### ASSIGNED TASK
The stretch from the line with "unfold DEFAULT_DISKIDX. lia." through the line with "olt') as (_ & _ & H3)." in the records below: write it out exactly, and nothing else.

### RECORDS FOR PROCESSING
▼▼▼
(** On the disk tier, [addDiskId] makes the new disk the owner of the
    token and keeps the disks it had, as long as fewer than
    [MAX_HOST_DISKS] hold it; other tokens and the flash tier are left alone.
    For a token with no free cell the loop reads past the end of the array. *)
Theorem addDiskId_disk (tok d : Z) (olt : t) :
  wf olt → 0 ≤ tok < SMTOKEN_COUNT → packed fds_hdd_row tok olt → d ≠ SM_INVALID_DISK_ID →
  if decide (free_index diskTier tok olt < 8)%nat then
    ∃ olt', addDiskId tok diskTier d olt = Ret olt' ∧ wf olt' ∧ packed fds_hdd_row tok olt' ∧
      owner diskTier tok olt' = d ∧
      getDiskIds tok diskTier olt = Ret (disks_of diskTier tok olt) ∧
      disks_of diskTier tok olt' = {[ d ]} ∪ disks_of diskTier tok olt ∧
      getDiskIds tok diskTier olt' = (if decide (S (free_index diskTier tok olt) < 8)%nat
        then Ret (disks_of diskTier tok olt') else Fault Undefined) ∧
      (∀ row tok' k, 0 ≤ tok' → row ≠ fds_hdd_row ∨ tok' ≠ tok → cell row tok' k olt' = cell row tok' k olt)
  else full_token diskTier tok olt ∧ addDiskId tok diskTier d olt = Fault Undefined.
Proof.
  intros Hwf Ht Hp Hd. case_decide as Hi.
  2:{ split; [by apply free_index_full; lia|by apply addDiskId_full; [|done|lia]]. }
  destruct (addDiskId_cells tok diskTier d olt) as (olt' & -> & Hwf' & Hc); try done.
  exists olt'. split; [done|]. split; [done|].
  destruct (first_free_spec 8 fds_hdd_row tok 0 olt) as (Hi1 & Hi2 & Hi3).
  change (first_free 8 fds_hdd_row tok 0 olt) with (free_index diskTier tok olt) in *.
  set (i := free_index diskTier tok olt) in *.
  assert (∀ k, cell fds_hdd_row tok k olt' = if decide (k = 0%nat) then d else
    if decide (k ≤ i)%nat then cell fds_hdd_row tok (k - 1) olt else cell fds_hdd_row tok k olt) as Hk.
  { intros k. rewrite Hc by lia. destruct (decide (k = 0%nat)) as [->|];
      [by rewrite decide_True by done|]. rewrite decide_False by tauto.
    destruct (decide (k ≤ i)%nat); [rewrite decide_True by (split_and!; (done || lia))|
      rewrite decide_False by lia]; done. }
  assert (∀ k, (i ≤ k < 8)%nat → cell fds_hdd_row tok k olt = SM_INVALID_DISK_ID) as Hinv.
  { intros k Hki. apply (Hp i); [lia|]. apply Hi3. lia. }
  split_and!.
  - intros j k Hjk. rewrite !Hk. destruct (decide (j = 0%nat)); [done|]. intros Hj.
    rewrite (decide_False (P:=k = 0%nat)) by lia.
    destruct (decide (k ≤ i)%nat) as [Hki|]; [|apply Hinv; lia].
    rewrite decide_True in Hj by lia. destruct (Hi2 (j - 1)%nat); [lia|done].
  - unfold owner. change (row_of diskTier) with fds_hdd_row. unfold DEFAULT_DISKIDX. by rewrite Hk.
  - rewrite getDiskIds_spec by done. by rewrite decide_True by done.
  - apply set_eq. intros x. unfold disks_of.
    rewrite elem_of_union, elem_of_singleton, !elem_of_valid_prefix. unfold DEFAULT_DISKIDX. split.
    + intros (k & Hk8 & Hx & Hj). rewrite Hk in Hx.
      destruct (decide (k = 0%nat)); [by left|right].
      destruct (decide (k ≤ i)%nat); [|by destruct (Hj k); [lia|]; rewrite Hk, decide_False, decide_False, Hinv by lia].
      exists (k - 1)%nat. split_and!; [lia|lia|done|]. intros j Hjk. apply Hi2. lia.
    + intros [->|(k & Hk8 & Hx & Hj)].
      * exists 0%nat. split_and!; [lia|lia|by rewrite Hk|]. intros j ?. replace j with 0%nat by lia.
        by rewrite Hk.
      * assert (k < i)%nat as Hki.
        { destruct (decide (k < i)%nat); [done|]. destruct (Hj k); [lia|]. apply Hinv. lia. }
        exists (S k). split_and!; [lia|lia| |].
        -- rewrite Hk, decide_False, decide_True by lia. by replace (S k - 1)%nat with k by lia.
        -- intros j Hjk. rewrite Hk. case_decide; [done|]. rewrite decide_True by lia. apply Hi2. lia.
  - rewrite getDiskIds_spec by done. destruct (decide (S i < 8)%nat) as [Hs|Hs].
    + rewrite decide_True; [done|]. enough (free_index diskTier tok olt' = S i) by lia. apply first_free_unique.
      * change (Z.to_nat MAX_HOST_DISKS) with 8%nat. unfold DEFAULT_DISKIDX. lia.
      * intros j Hj. change (row_of diskTier) with fds_hdd_row. rewrite Hk. case_decide; [done|].
        rewrite decide_True by lia. apply Hi2. lia.
      * change (row_of diskTier) with fds_hdd_row. rewrite Hk, !decide_False by lia. apply Hinv. lia.
    + rewrite decide_False; [done|]. intros Hlt. destruct (first_free_spec 8 fds_hdd_row tok 0 olt') as (_ & _ & H3).
      change (first_free 8 fds_hdd_row tok 0 olt') with (free_index diskTier tok olt') in H3.
      specialize (H3 Hlt). rewrite Hk in H3. case_decide; [done|]. rewrite decide_True in H3 by lia.
      by destruct (Hi2 (free_index diskTier tok olt' - 1)%nat); [lia|].
  - intros row tok' k Htk Hne. rewrite Hc by done. rewrite !decide_False; [done| |]; simpl; tauto.
Qed.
▲▲▲
### OUTPUT
      * change (Z.to_nat MAX_HOST_DISKS) with 8%nat. unfold DEFAULT_DISKIDX. lia.
      * intros j Hj. change (row_of diskTier) with fds_hdd_row. rewrite Hk. case_decide; [done|].
        rewrite decide_True by lia. apply Hi2. lia.
      * change (row_of diskTier) with fds_hdd_row. rewrite Hk, !decide_False by lia. apply Hinv. lia.
    + rewrite decide_False; [done|]. intros Hlt. destruct (first_free_spec 8 fds_hdd_row tok 0 olt') as (_ & _ & H3).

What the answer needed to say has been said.